Si può scegliere fra tre personaggi: Modou (31 anni, senegalese), Katerina (40 anni, ucraina che ha lasciato i tre figli per lavorare in Italia) o Ahmed (23 anni, tunisino). Il gioco pone di fronte a bivi drammatici: mandare o non mandare soldi a casa? “Nei miei panni”, un videogioco creato dall'Ufficio nazionale antidiscriminazioni razziali.
Prova a metterti nei panni di Modou: hai 31 anni, una laurea in tasca e tanta voglia di lavorare. Anche perché devi mantenere tua moglie e i tuoi figli rimasti in Senegal. Ma in tanti «non affittano ai neri» e quindi la ricerca di un appartamento si rivela molto più complicata del previsto: i 350 euro richiesti dal padrone di casa quasi dimezzano il budget mensile.
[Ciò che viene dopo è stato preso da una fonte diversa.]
(** Row [i] of column [j] of the interleaver. *)
Definition interleave_reg (ndummy nof_regs id : Z) (tmp : list Z) (j : Z) (st : list Z * Z) (i : Z) : option (list Z * Z) :=
  let '(regs, k) := st in
  c ← zget PDCCH_PERM j;
  if ndummy <=? i * PDCCH_NCOLS + c then
    kp ← pdcch_kp nof_regs id k; p ← zget tmp kp;
    regs ← zset regs (i * PDCCH_NCOLS + c - ndummy) p; Some (regs, k + 1)
  else Some (regs, k).

Definition interleave_regs (nof_regs id : Z) (tmp regs : list Z) : option (list Z) :=
  let nrows := u32 (nof_regs - 1) / PDCCH_NCOLS + 1 in
  let ndummy := Z.max 0 (PDCCH_NCOLS * nrows - nof_regs) in
  '(regs, _) ← for_range 0 PDCCH_NCOLS (fun st j => for_range 0 nrows (interleave_reg ndummy nof_regs id tmp j) st) (regs, 0);
  Some regs.

(** The groups for one length of the control region; a group of nine makes a CCE. *)
Definition pdcch_region (mem : Z -> list Z) (h : srsran_regs_t) (cfi : Z) : option srsran_regs_t :=
  let nof_ctrl_symbols := if nof_prb (rg_cell h) <=? 10 then cfi + 2 else cfi + 1 in
  '(tmp, m) ← number_regs h nof_ctrl_symbols (mem (rg_nof_regs h));
  regs ← interleave_regs m (cell_id (rg_cell h)) tmp (mem m);
  pdcch ← zset (rg_pdcch h) cfi (RegsCh (m / 9 * 9) regs);
  Some (upd_pdcch h pdcch).

Definition regs_pdcch_init (mem : Z -> list Z) (h : srsran_regs_t) : option (Z * srsran_regs_t) :=
  pdcch ← zset (rg_pdcch h) 0 zero_ch;
  h ← for_range 0 3 (pdcch_region mem) (upd_pdcch h pdcch);
  Some (SRSRAN_SUCCESS, h).

Definition srsran_regs_pdcch_nregs (h : srsran_regs_t) (cfi : Z) : option Z :=
  if (cfi <? 1) || (3 <? cfi) then Some SRSRAN_ERROR else ch ← zget (rg_pdcch h) (cfi - 1); Some (ch_nof_regs ch).
Definition srsran_regs_pdcch_ncce (h : srsran_regs_t) (cfi : Z) : option Z :=
  nregs ← srsran_regs_pdcch_nregs h cfi; Some (if 0 <? nregs then nregs / 9 else SRSRAN_ERROR).
Definition srsran_regs_phich_nregs (h : srsran_regs_t) : option Z :=
  for_range 0 (rg_ngroups_phich h) (fun n i => ch ← zget (rg_phich h) i; Some (u32 (n + ch_nof_regs ch))) 0.
Definition srsran_regs_phich_ngroups (h : srsran_regs_t) : Z := rg_ngroups_phich h.
Definition srsran_regs_phich_ngroups_m1 (h : srsran_regs_t) : Z := rg_ngroups_phich_m1 h.
Definition srsran_regs_pcfich_nregs (h : srsran_regs_t) : Z := ch_nof_regs (rg_pcfich h).

(** ** The object *)

Definition srsran_regs_free (h : srsran_regs_t) : srsran_regs_t := zero_regs.

(** The groups of a block in each symbol, and the groups in all. *)
Definition regs_counts (max_ctrl_symbols : Z) (cell : srsran_cell_t) : option (list Z * Z) :=
  foldM (fun '(n, nof_regs) i => n_i ← regs_num_x_symbol i (nof_ports cell) (cp cell); Some (n ++ [n_i], u32 (nof_regs + nof_prb cell * n_i)))
    ([], 0) (seqZ 0 max_ctrl_symbols).

(** [res] and [len] are the PHICH fields of the cell, [block n] is what a new block of [n] groups
    holds. *)
Definition srsran_regs_init_opts (mem : Z -> list Z) (block : Z -> list srsran_regs_reg_t) (h : srsran_regs_t) (cell : srsran_cell_t)
    (res : srsran_phich_r_t) (len : srsran_phich_length_t) (phich_mi : Z) (mbsfn_or_sf1_6_tdd : bool) : option (Z * srsran_regs_t) :=
  if srsran_cell_isvalid cell then
    let max_ctrl_symbols := if nof_prb cell <=? 10 then 4 else 3 in
    let vo := cell_id cell mod 3 in
    match regs_counts max_ctrl_symbols cell with
    | None => Some (SRSRAN_ERROR, srsran_regs_free h)
    | Some (n, nof_regs) =>
        '(c, s) ← fill_loop (Z.to_nat (3 * max_ctrl_symbols * nof_prb cell)) n vo max_ctrl_symbols nof_regs (Fill (block nof_regs) 0 0 0 0 [0; 0; 0; 0]);
        let h := Regs cell max_ctrl_symbols 0 0 res len zero_ch [] [zero_ch; zero_ch; zero_ch] 0 nof_regs (fl_regs s) in
        if negb (c =? 0) then Some (SRSRAN_ERROR, srsran_regs_free h)
        else
          '(c, h) ← regs_pcfich_init mem h;
          if negb (c =? 0) then Some (SRSRAN_ERROR, srsran_regs_free h)
          else
            let h := upd_phich_mi h phich_mi in
            '(c, h) ← (if 0 <? phich_mi then regs_phich_init mem h phich_mi mbsfn_or_sf1_6_tdd else Some (0, h));
            if negb (c =? 0) then Some (SRSRAN_ERROR, srsran_regs_free h)
            else
              '(c, h) ← regs_pdcch_init mem h;
              if negb (c =? 0) then Some (SRSRAN_ERROR, srsran_regs_free h) else Some (SRSRAN_SUCCESS, h)
    end
  else Some (SRSRAN_ERROR_INVALID_INPUTS, srsran_regs_free h).

Definition srsran_regs_init (mem : Z -> list Z) (block : Z -> list srsran_regs_reg_t) (h : srsran_regs_t) (cell : srsran_cell_t)
    (res : srsran_phich_r_t) (len : srsran_phich_length_t) : option (Z * srsran_regs_t) :=
  srsran_regs_init_opts mem block h cell res len 1 false.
Malgrado la laurea, sei costretto a lavorare come operaio: orari e mansioni massacranti e quando hai un incidente perdi una settimana di lavoro. E sei pure costretto a ripagare gli attrezzi andati perduti (altri 100 euro). Devi poi fare i conti con l’abbonamento ai mezzi pubblici, devi comprare da mangiare e spedire un po’ di denaro alla famiglia rimasta in Senegal. Arrivare a fine mese per Modou è difficilissimo. Se non ci credete, provate a fare una partita a “Nei miei panni”, un videogioco creato dall’Ufficio nazionale antidiscriminazioni razziali (Unar) in occasione della settimana contro il razzismo (17-24 marzo). Si può scegliere fra tre personaggi: Modou (31 anni, senegalese), Katerina (40 anni, ucraina che ha lasciato i tre figli per lavorare in Italia) o Ahmed (23 anni, tunisino). Il gioco pone di fronte a bivi drammatici: mandare o non mandare soldi a casa? Curarsi, prosciugando il magro budget per comprare le medicine o no? Andare a lavare i vetri delle auto al semaforo per raccogliere qualche spicciolo in attesa che venga pagato il primo stipendio? Per tutti l’obiettivo è apparentemente semplice: arrivare a fine mese con soli 700 euro in tasca. Molto spesso il gioco si chiude con un «Non ce l’hai fatta!». Modou, Katerina e Ahmed. Persone diverse ma accomunate dalle difficoltà e dalle ingiustizie spesso subite dai cittadini stranieri che vivono in Italia. “Nei miei Panni” è solo un gioco ma, avverte l’Unar: «Forse non sai che molte delle vicende che hai dovuto affrontare durante il percorso, accadono quotidianamente agli oltre 5 milioni di immigrati che vivono in Italia». E per loro è un passatempo molto meno divertente.